Dr. Peter Levine, who is also a Senior Fellow at The Meadows, developed Somatic Experiencing™ as a way to help trauma survivors to re-regulating their dysregulated nervous systems. As a result, they are able to move beyond their chronic survival states of fight, flight, and/or freeze.
Unconscious responses to traumatic events impact the way our bodies and minds respond to and interpret even the most mundane of events leaving us either in constant states of over-arousal (fight/flight) or under-arousal (freeze). A wide array of nervous system dysregulations and disorders can manifest from these responses: anxiety, depression, over-intellectualization, gastrointestinal problems, catastrophizing mindsets, shame, and impulsive behaviors, to name just a few.
During a Somatic Experiencing™ session, the practitioner acts as a guide, helping the person to notice moments of deactivation and discharge held neurological energy. This is done in a collaborative, organic, and gentle manner by inviting the person to notice the sensations in the body, connect with the environment, and become more familiar with the experience of being in the present moment.
To see what a Somatic Experiencing™ looks like, watch this video of Dr. Levine working with a military veteran who struggles with PTSD:
An inability to be present in the here and now, a wandering mind, and feelings of being disconnected from one’s body, are common experiences for people who have experienced trauma or high levels of stress. When a person’s nervous system operates continually from a place of survival (fight/flight/freeze), anticipating the future and ruminating on the past are typical forms of dissociation that transport the person away from their current experience.

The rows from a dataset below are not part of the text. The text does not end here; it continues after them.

(** ** Departing packets *)
Definition out_got_skb (skb : sk_buff) : T P (option sk_buff) :=
  modify (λ q, set_qlen (u32 (qlen q - 1)) q);; mret (Some skb).

(** [skb_q_dequeue] clears the [next] pointer of the packet, so the loop over the
    drop queue drops one packet. *)
Definition tsq_dequeue : T P (option sk_buff) :=
  q ← get;
  match skb_q_dequeue (hi_prio q) with
  | (Some skb, l) => modify (set_hi_prio l);; out_got_skb skb
  | _ =>
  match skb_q_dequeue (reg_prio q) with
  | (Some skb, l) => modify (set_reg_prio l);; out_got_skb skb
  | _ =>
  match skb_q_dequeue (prequeue q) with
  | (Some skb, l) => modify (set_prequeue l);; out_got_skb skb
  | _ =>
      (match skb_q_dequeue (dropqueue q) with
       | (Some skb, l) =>
           modify (set_dropqueue l);;
           modify (λ q, set_qlen (u32 (qlen q - 1)) q);;
           call (QdiscDrop skb)
       | _ => mret tt
       end);;
      call QdiscThrottled;;
      mret None
  end end end.

(** ** Configuration *)
Fixpoint kfree_skbs (l : list sk_buff) : T P unit :=
  match l with
  | [] => mret tt
  | skb :: l' => call (KfreeSkb skb);; kfree_skbs l'
  end.

(** The flows are freed in the order of the hash table, which is that of the map
    here. *)
Definition tsq_tc_reset : T P unit :=
  q ← get;
  kfree_skbs (reg_prio q);; modify (set_reg_prio []);;
  kfree_skbs (hi_prio q);; modify (set_hi_prio []);;
  kfree_skbs (enqueue_skb_q q);; modify (set_enqueue_skb_q []);;
  kfree_skbs (prequeue q);; modify (set_prequeue []);;
  kfree_skbs (dropqueue q);; modify (set_dropqueue []);;
  lock_hash_tbl;;
  kfree_skbs ((map_to_list (dst_hash_tbl q)) ≫= (λ kd, skb_qs kd.2 ≫= skbs));;
  modify (set_dst_hash_tbl ∅);;
  unlock_hash_tbl;;
  modify (set_flows 0 0).
(** ** Creation and destruction *)

(** [proc_ok] and [sock_err]: the results of [fastpass_proc_init] and
    [connect_ctrl_socket]. *)
Definition fpq_new_qdisc (emu_scheme : string) (proc_err sock_err : Z) (now now_real mul shift : Z) : F Z :=
  q ← get;
  modify (set_unreq (unreq_flows q) 0 0);;
  (if EMULATION_ALGO B then
     modify (set_emu_scheme (Flags.areq_data_type_from_scheme emu_scheme) (Flags.areq_data_bytes_from_scheme emu_scheme)
       (Flags.alloc_data_type_from_scheme emu_scheme) (Flags.alloc_data_bytes_from_scheme emu_scheme))
   else mret tt);;
  modify (λ q, set_dsts (set_lock false <$> dsts q) q);;
  modify (set_request_pacer (pacer_init_full now req_cost req_bucketlen req_min_gap));;
  if negb (proc_err =? 0) then mret proc_err
  else
    modify (set_is_destroyed false);;
    modify (set_conn_lock false);;
    on_conn now (fpproto_init_conn B now_real
      (fastpass_sch_proto_ops B (Flags.alloc_data_bytes_from_scheme emu_scheme))
      (reset_window_us * NSEC_PER_USEC) retrans_timeout_ns);;
    if negb (sock_err =? 0) then on_conn now fpproto_destroy_conn;; mret sock_err
    else mret 0.

Definition fpq_stop_qdisc : F unit :=
  lock_conn;;
  modify (set_is_destroyed true);;
  unlock_conn;;
  on_conn 0 fpproto_destroy_conn.
End scheduler.

(** ** Handlers that work on the whole queueing discipline *)
Section endpoint.
Context (B : build) `{H : HashOps}.
Context (csum_replace2 : Z → Z → Z → Z).
Context (emu_scheme : string) (proc_err sock_err : Z).

#[export] Instance fastpass_tsq_ops : TsqOps fp_sched_data := {|
  new_qdisc := fpq_new_qdisc B emu_scheme proc_err sock_err;
  stop_qdisc := fpq_stop_qdisc B;
  add_timeslot := fpq_add_timeslot B;
  prepare_to_send := Some (fpq_prepare_to_send csum_replace2);
|}.

(** All the request data has to be sent again. *)
Definition reset_areq_data (d : fp_dst) : fp_dst :=
  let h := areq_data_head d in
  let t := areq_data_tail d in
  let l := foldl (λ l cur, let i := cur mod MAX_REQ_DATA_PER_DST in let r := arr_get l i in
      arr_set l i {| rd_data := rd_data r; num_tslots := num_tslots r; unreq_tslots := num_tslots r |})
    (areq_data d) (seqZ h (t - h)) in
  set_areq_data l h t h d.
(* ===== verification/EndpointOwn.v ===== *)
(** * The scheduler's handlers

    The invariant [fp_ok] of the scheduler, and that the handlers of the control
    protocol that work on the scheduler alone keep it, with the totals of every
    destination ([own_step]): acknowledgements and losses change what is
    acknowledged and what waits to be requested, nothing else. *)

From S2P Require Import Prelude Platform Window WindowFacts WindowSpec WindowMarks Protocol ConnFacts ConnSpec ConnAck ConnSend ConnInwnd ConnSafe.
From S2P Require Import Codec Pacer Lists Tsq TsqFacts Endpoint EndpointFacts.

(** ** Invariant *)

(** The counters of a destination. The last bound keeps the 64-bit counters from
    wrapping: the demand grows by the timeslots that were allocated and lost, which
    were requested and not used. *)
Record dst_num (d : fp_dst) : Prop := {
  do_used : 0 ≤ used_tslots d ≤ demand_tslots d;
  do_alloc : alloc_tslots d = used_tslots d;
  do_acked : 0 ≤ acked_tslots d ≤ requested_tslots d;
  do_requested : requested_tslots d ≤ demand_tslots d;
  do_window : requested_tslots d ≤ acked_tslots d + FASTPASS_REQUEST_WINDOW_SIZE - 1;
  do_bound : demand_tslots d + Z.max 0 (requested_tslots d - used_tslots d) ≤ 2 ^ 62 + 2;
}.

(** No flow is forgotten: what has not been requested waits in the queue, or some
    request is not acknowledged. *)
Record dst_ok (d : fp_dst) : Prop := {
  do_num :> dst_num d;
  do_wants : requested_tslots d < demand_tslots d → state d = FLOW_REQUEST_QUEUE ∨ acked_tslots d < requested_tslots d;
}.

Definition requested_of (q : fp_sched_data) (i : Z) : Z := requested_tslots (arr_get (dsts q) i).

(** The requests of a packet that is not acknowledged yet were made. *)
Definition areq_valid (q : fp_sched_data) (a : fpproto_areq_desc) : Prop :=
  0 ≤ src_dst_key a < 256 ∧ tslots a ≤ requested_of q (src_dst_key a).
Definition pd_valid (q : fp_sched_data) (pd : fpproto_pktdesc) : Prop :=
  Forall (areq_valid q) (take (Z.to_nat (pd_n_areq pd)) (pd_areq pd)).

(** [cl]: the lock of the connection is held. *)
Record fp_ok (B : build) (cl : bool) (q : fp_sched_data) : Prop := {
  fo_len : length (dsts q) = 256%nat;
  fo_dst : ∀ i d, dsts q !! i = Some d → dst_ok d ∧ lock d = false;
  fo_queue : queue_ok q;
  fo_lock : conn_lock q = cl;
  fo_conn : conn_ok (conn q);
  fo_pds : ∀ s pd, out_pd (conn q) s = Some pd → pd_valid q pd;
  fo_data : no_data B q;
  fo_ops : ops (conn q) = fastpass_sch_proto_ops B (q_alloc_data_bytes q) ∧ 0 ≤ q_alloc_data_bytes q;
}.

Lemma dst_at B cl q i : fp_ok B cl q → 0 ≤ i < 256 → ∃ d, dsts q !! Z.to_nat i = Some d ∧ dst_ok d ∧ lock d = false.
Proof.
  intros Hq Hi. destruct (lookup_lt_is_Some_2 (dsts q) (Z.to_nat i)) as [d E]; [rewrite (fo_len _ _ _ Hq); lia|].
  exists d. split; [done|]. by eapply (fo_dst _ _ _ Hq).
Qed.

Lemma requested_at q i d : dsts q !! Z.to_nat i = Some d → requested_of q i = requested_tslots d.
Proof. intros E. unfold requested_of, arr_get. by rewrite (list_lookup_total_correct _ _ _ E). Qed.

During a Somatic Experiencing™ session, people are often amazed when they discover how little of their attention is typically focused in the present moment. By way of invitation, the practitioner guides the individual towards noticing their environment, which has a direct impact on calming the sympathetic branch of the autonomic nervous system.
Additionally, directing attention to the felt sense (sensations within the body) allows one to metaphorically switch off the part of the brain that disconnects them from the here and now. This has been shown to strengthen the pre-frontal cortex of the brain, thereby strengthening the sense of self, control over impulses, and the ability to plan and execute. Somatic Experiencing™ is somewhat similar to mindfulness practices and meditation in this way.
In her new book, Sex Addiction as Affect Dysregulation, Alexandra Katehakis explores in detail the ways that the inability to regulate and/or experience one’s emotions are directly related to breaches in healthy nervous system functioning. This is the cornerstone of sexual addiction.
One’s ability to understand their emotional state is largely dependent on a sense of embodied awareness, which is one of the first things lost when a nervous system becomes dysregulated. With people who act out sexually, sex can become their main way of experiencing a fluctuation in emotion. It may also be the only way they know how to regulate and cope with their emotional upheavals.
Developing body awareness through Somatic Experiencing™ is one way to access and strengthen emotional awareness. And, it has the added benefit of helping the individual in treatment experience genuine empathy.
Men who struggle with sex addiction sometimes believe that it may be impossible for them to overcome their impulses and stop their unhealthy sexual behaviors. “I’m just a bad person. Nothing can be done,” they may say.
But, sometimes, one’s inappropriate behavior is more a reflection of the symptoms of nervous system dysregulation and less of a reflection on their moral character.